> **Instructions for the task**
Copy each line containing the word "subst" from the records that follow, please.

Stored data

(** [rotateKeys] is [createNewKeyPair] run after a load and some console
    output: same outcome, same files, same file writes; and on a store
    without keys it is exactly the call to [createNewKeyPair]. *)
Lemma rotateKeys_create (env : Env) (w : World) :
  exists v w1,
    loadKeyStore JSON_parse env w = (w1, Returned v) /\
    match as_KeyStore v with
    | None => rotateKeys JSON_parse JSON_stringify env w = (w1, Untyped)
    | Some ks =>
        exists w2,
          files w2 = files w /\
          (forall path, writes_to path (trace w2) = writes_to path (trace w)) /\
          let r := createNewKeyPair JSON_parse JSON_stringify env w2 in
          let r' := rotateKeys JSON_parse JSON_stringify env w in
          r'.2 = r.2 /\ files r'.1 = files r.1 /\
          (forall path, writes_to path (trace r'.1) = writes_to path (trace r.1)) /\
          (keys ks = [] ->
           w2 = mkWorld (files w1) (dirs w1)
                  (trace w1 ++
                   [ConsoleLog "No existing keys found, creating first key pair..."])
           /\ r' = r)
    end.
Proof.
  destruct (loadKeyStore_files JSON_parse env w) as (Hf & _ & Hw).
  unfold rotateKeys, bind.
  destruct (loadKeyStore_returns JSON_parse env w) as (w1 & v & Hl).
  rewrite Hl in *. simpl in Hf, Hw.
  exists v, w1. split; [reflexivity|].
  unfold as_typed. destruct (as_KeyStore v) as [ks|]; [|reflexivity].
  unfold ret, console_log, emit.
  destruct (keys ks) as [|k0 l]; cbn [length Nat.eqb].
  - exists (mkWorld (files w1) (dirs w1)
              (trace w1 ++
               [ConsoleLog "No existing keys found, creating first key pair..."])).
    split; [exact Hf|]. split; [|by repeat split].
    intros path. cbn [trace]. rewrite writes_to_app, Hw. simpl. lia.
  - set (w2 := mkWorld (files (mkWorld _ _ _)) _ _).
    exists w2. split; [exact Hf|]. split; [|cbv zeta].
    + intros path. subst w2. cbn [trace]. rewrite !writes_to_app, Hw. simpl. lia.
    + destruct (createNewKeyPair _ _ _ w2) as [w3 [ks'| |]];
        cbn [fst snd files trace]; repeat split; try done.
      intros path. rewrite !writes_to_app. simpl. lia.
Qed.

Lemma rotateKeys_healthy (env : Env) (w : World) (ks : KeyStore)
    (privateBuf publicBuf : list byte) :
  let v := (currentVersion ks + 1)%Z in
  let k := new_key env v privateBuf publicBuf in
  let ks' := mkKeyStore v (keys ks ++ [k]) in
  (loadKeyStore JSON_parse env w).2 = Returned (json_of_KeyStore ks) ->
  healthy env v privateBuf publicBuf ->
  exists w',
    rotateKeys JSON_parse JSON_stringify env w = (w', Returned ks') /\
    files w' =
      <[KEY_STORE_FILE := JSON_stringify (json_of_KeyStore ks')]>
        (<[publicKeyPath v := publicKey k]>
           (<[privateKeyPath v := privateKey k]> (files w))) /\
    forall path,
      writes_to path (trace w') =
      writes_to path (trace w)
      + (if String.eqb (privateKeyPath v) path then 1 else 0)
      + (if String.eqb (publicKeyPath v) path then 1 else 0)
      + (if String.eqb KEY_STORE_FILE path then 1 else 0).
Proof.
  intros v k ks' Hload Hhealthy.
  destruct (rotateKeys_create env w) as (v0 & w1 & Hl & Hrot).
  rewrite Hl in Hload. simpl in Hload. simplify_eq.
  rewrite as_KeyStore_json in Hrot.
  destruct Hrot as (w2 & Hf2 & Hw2 & Hrot). cbv zeta in Hrot.
  destruct Hrot as (Hout & Hfiles & Hwrites & _).
  destruct (createNewKeyPair_healthy env w2 ks privateBuf publicBuf)
    as (w3 & Hc & Hf3 & Hw3); [|done|].
  { rewrite (loadKeyStore_same_files JSON_parse env w2 w Hf2). by rewrite Hl. }
  rewrite Hc in Hout, Hfiles, Hwrites. simpl in Hout, Hfiles, Hwrites.
  destruct (rotateKeys JSON_parse JSON_stringify env w) as [w' o].
  simpl in Hout, Hfiles, Hwrites. subst o.
  exists w'. split; [reflexivity|]. split.
  - by rewrite Hfiles, Hf3, Hf2.
  - intros path. by rewrite Hwrites, Hw3, Hw2.
Qed.

Lemma rotateKeys_returned (env : Env) (w w' : World) (ks' : KeyStore) :
  rotateKeys JSON_parse JSON_stringify env w = (w', Returned ks') ->
  exists ks privateBuf publicBuf,
    (loadKeyStore JSON_parse env w).2 = Returned (json_of_KeyStore ks) /\
    healthy env (currentVersion ks + 1) privateBuf publicBuf.
Proof.
  intros Hr.
  destruct (rotateKeys_create env w) as (v0 & w1 & Hl & Hrot).
  destruct (as_KeyStore v0) as [ks0|] eqn:Hv; [|by rewrite Hr in Hrot].
  destruct Hrot as (w2 & Hf2 & _ & Hrot). cbv zeta in Hrot.
  destruct Hrot as (Hout & _). rewrite Hr in Hout. simpl in Hout.
  destruct (createNewKeyPair JSON_parse JSON_stringify env w2) as [w3 o] eqn:Hc.
  simpl in Hout. subst o.
  destruct (createNewKeyPair_returned _ _ _ _ Hc) as (ks & pb & qb & Hload & Hh).
  exists ks, pb, qb. split; [|done].
  by rewrite <- (loadKeyStore_same_files JSON_parse env w2 w Hf2).
Qed.

Lemma rotateKeys_keygen_error (env : Env) (e : exn) (w : World) :
  keygen_error env = Some e ->
  let r := rotateKeys JSON_parse JSON_stringify env w in
  files r.1 = files w /\
  (forall path, writes_to path (trace r.1) = writes_to path (trace w)) /\
  (forall ks, r.2 <> Returned ks) /\
  (forall ks, ensureDir_ok env = true ->
     (loadKeyStore JSON_parse env w).2 = Returned (json_of_KeyStore ks) ->
     r.2 = Thrown e).
Proof.
  intros He r. subst r.
  destruct (rotateKeys_create env w) as (v0 & w1 & Hl & Hrot).
  destruct (loadKeyStore_files JSON_parse env w) as (Hf1 & _ & Hw1).
  rewrite Hl in Hf1, Hw1 |- *. simpl in Hf1, Hw1 |- *.
  destruct (as_KeyStore v0) as [ks0|] eqn:Hv.
  - destruct Hrot as (w2 & Hf2 & Hw2 & Hrot). cbv zeta in Hrot.
    destruct Hrot as (Hout & Hfiles & Hwrites & _).
    destruct (createNewKeyPair_keygen_error env e w2 He) as (Cf & Cw & Cr & Ce).
    repeat split.
    + by rewrite Hfiles, Cf.
    + intros path. by rewrite Hwrites, Cw.
    + intros ks. rewrite Hout. apply Cr.
    + intros ks Hdir Hks. rewrite Hout. apply (Ce ks Hdir).
      rewrite (loadKeyStore_same_files JSON_parse env w2 w Hf2).
      by rewrite Hl.
  - rewrite Hrot. simpl. repeat split; try done.
    intros ks _ Hks. simplify_eq. by rewrite as_KeyStore_json in Hv.
Qed.

End Creation.

(** ** The store invariant *)

Section Invariant.

Lemma max_version_snoc (l : list KeyPair) (k : KeyPair) :
  max_version (l ++ [k]) = Z.max (max_version l) (Z.max (version k) 0).
Proof.
  unfold max_version. induction l as [|k0 l IH]; simpl; [lia|].
  rewrite IH. lia.
Qed.

Lemma max_version_nonneg (l : list KeyPair) : (0 <= max_version l)%Z.
Proof. unfold max_version. induction l as [|k0 l IH]; simpl; lia. Qed.

Lemma store_inv_empty : store_inv empty_store.
Proof. repeat split. constructor. Qed.

Lemma store_inv_snoc (ks : KeyStore) (k : KeyPair) :
  store_inv ks -> version k = (currentVersion ks + 1)%Z ->
  store_inv (mkKeyStore (currentVersion ks + 1) (keys ks ++ [k])).
Proof.
  intros (Hmax & _ & Hseq) Hk.
  pose proof (max_version_nonneg (keys ks)) as Hnn. rewrite <- Hmax in Hnn.
  assert (map version (keys ks ++ [k]) = seqZ 1 (currentVersion ks + 1)) as Hseq'.
  { rewrite map_app, Hseq, seqZ_app by lia. simpl. rewrite Hk.
    f_equal. rewrite seqZ_cons, seqZ_nil by lia. f_equal. lia. }
  repeat split; simpl.
  - rewrite max_version_snoc, <- Hmax, Hk. lia.
  - rewrite Hseq'. apply NoDup_seqZ.
  - exact Hseq'.
Qed.

Lemma json_of_KeyStore_inj (ks1 ks2 : KeyStore) :
  json_of_KeyStore ks1 = json_of_KeyStore ks2 -> ks1 = ks2.
Proof.
  intros H. apply (f_equal as_KeyStore) in H.
  rewrite !as_KeyStore_json in H. by simplify_eq.
Qed.

Variable JSON_parse : string -> option json.
Variable JSON_stringify : json -> string.

(** The one assumption on the runtime's JSON functions: the text written for
    a store parses back to it. *)
Hypothesis parse_stringify :
  forall ks, JSON_parse (JSON_stringify (json_of_KeyStore ks))
             = Some (json_of_KeyStore ks).

Lemma load_persisted (env : Env) (w : World) (ks : KeyStore) :
  persisted JSON_stringify w ks ->
  (loadKeyStore JSON_parse env w).2 = Returned (json_of_KeyStore ks) \/
  (loadKeyStore JSON_parse env w).2 = Returned (json_of_KeyStore empty_store).
Proof.
  unfold persisted. rewrite loadKeyStore_eq.
  destruct (stat_fails env KEY_STORE_FILE); [by right|].
  destruct (files w !! KEY_STORE_FILE) as [data|]; [|intros ->; by left].
  intros ->. destruct (unreadable env KEY_STORE_FILE); [by right|].
  rewrite parse_stringify. by left.
Qed.

Lemma load_persisted_readable (env : Env) (w : World) (ks : KeyStore) :
  store_readable env -> persisted JSON_stringify w ks ->
  (loadKeyStore JSON_parse env w).2 = Returned (json_of_KeyStore ks).
Proof.
  intros [Hs Hu]. unfold persisted. rewrite loadKeyStore_eq, Hs.
  destruct (files w !! KEY_STORE_FILE) as [data|]; [|by intros ->].
  intros ->. by rewrite Hu, parse_stringify.
Qed.

(** What a load returns in a world whose store file satisfies the invariant. *)
Lemma load_store_inv (env : Env) (w : World) :
  (exists ks, persisted JSON_stringify w ks /\ store_inv ks) ->
  exists ks, (loadKeyStore JSON_parse env w).2 = Returned (json_of_KeyStore ks)
             /\ store_inv ks.
Proof.
  intros (ks & Hp & Hinv).
  destruct (load_persisted env w ks Hp) as [H|H]; eauto using store_inv_empty.
Qed.

Lemma create_store_inv (env : Env) (w w' : World) (ks' : KeyStore) :
  (exists ks, persisted JSON_stringify w ks /\ store_inv ks) ->
  createNewKeyPair JSON_parse JSON_stringify env w = (w', Returned ks') ->
  persisted JSON_stringify w' ks' /\ store_inv ks'.
Proof.
  intros Hw Hc.
  destruct (load_store_inv env w Hw) as (ks & Hload & Hinv).
  destruct (createNewKeyPair_returned _ _ _ _ _ _ Hc) as (ks0 & pb & qb & Hload0 & Hh).
  assert (ks = ks0) as <- by (apply json_of_KeyStore_inj; congruence).
  destruct (createNewKeyPair_healthy JSON_parse JSON_stringify env w ks pb qb
              Hload Hh) as (w'' & Hc' & Hf & _).
  rewrite Hc in Hc'. simplify_eq. split.
  - unfold persisted. by rewrite Hf, lookup_insert_eq.
  - by apply store_inv_snoc.
Qed.

Lemma rotate_store_inv (env : Env) (w w' : World) (ks' : KeyStore) :
  (exists ks, persisted JSON_stringify w ks /\ store_inv ks) ->
  rotateKeys JSON_parse JSON_stringify env w = (w', Returned ks') ->
  persisted JSON_stringify w' ks' /\ store_inv ks'.
Proof.
  intros Hw Hc.
  destruct (load_store_inv env w Hw) as (ks & Hload & Hinv).
  destruct (rotateKeys_returned _ _ _ _ _ _ Hc) as (ks0 & pb & qb & Hload0 & Hh).
  assert (ks = ks0) as <- by (apply json_of_KeyStore_inj; congruence).
  destruct (rotateKeys_healthy JSON_parse JSON_stringify env w ks pb qb
              Hload Hh) as (w'' & Hc' & Hf & _).
  rewrite Hc in Hc'. simplify_eq. split.
  - unfold persisted. by rewrite Hf, lookup_insert_eq.
  - by apply store_inv_snoc.
Qed.

Lemma load_keeps_persisted (env : Env) (w w' : World) (v : json) (ks : KeyStore) :
  loadKeyStore JSON_parse env w = (w', Returned v) ->
  persisted JSON_stringify w ks -> persisted JSON_stringify w' ks.
Proof.
  intros Hl. destruct (loadKeyStore_files JSON_parse env w) as (Hf & _).
  rewrite Hl in Hf. simpl in Hf. unfold persisted. by rewrite Hf.
Qed.

Lemma reachable_store_inv (admits : Env -> Prop) (w : World) :
  reachable JSON_parse JSON_stringify admits w ->
  exists ks, persisted JSON_stringify w ks /\ store_inv ks.
Proof.
  intros Hreach.
  induction Hreach as [|env w0 w1 v Hreach IH Ha Hl|env w0 w1 ks Hreach IH Ha Hc
                       |env w0 w1 ks Hreach IH Ha Hr].
  - exists empty_store. split; [reflexivity | apply store_inv_empty].
  - destruct IH as (ks & Hp & Hinv). exists ks.
    eauto using load_keeps_persisted.
  - exists ks. eauto using create_store_inv.
  - exists ks. eauto using rotate_store_inv.
Qed.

> **Expected answer**
    + intros path. subst w2. cbn [trace]. rewrite !writes_to_app, Hw. simpl. lia.
  simpl in Hout, Hfiles, Hwrites. subst o.
  simpl in Hout. subst o.
  intros He r. subst r.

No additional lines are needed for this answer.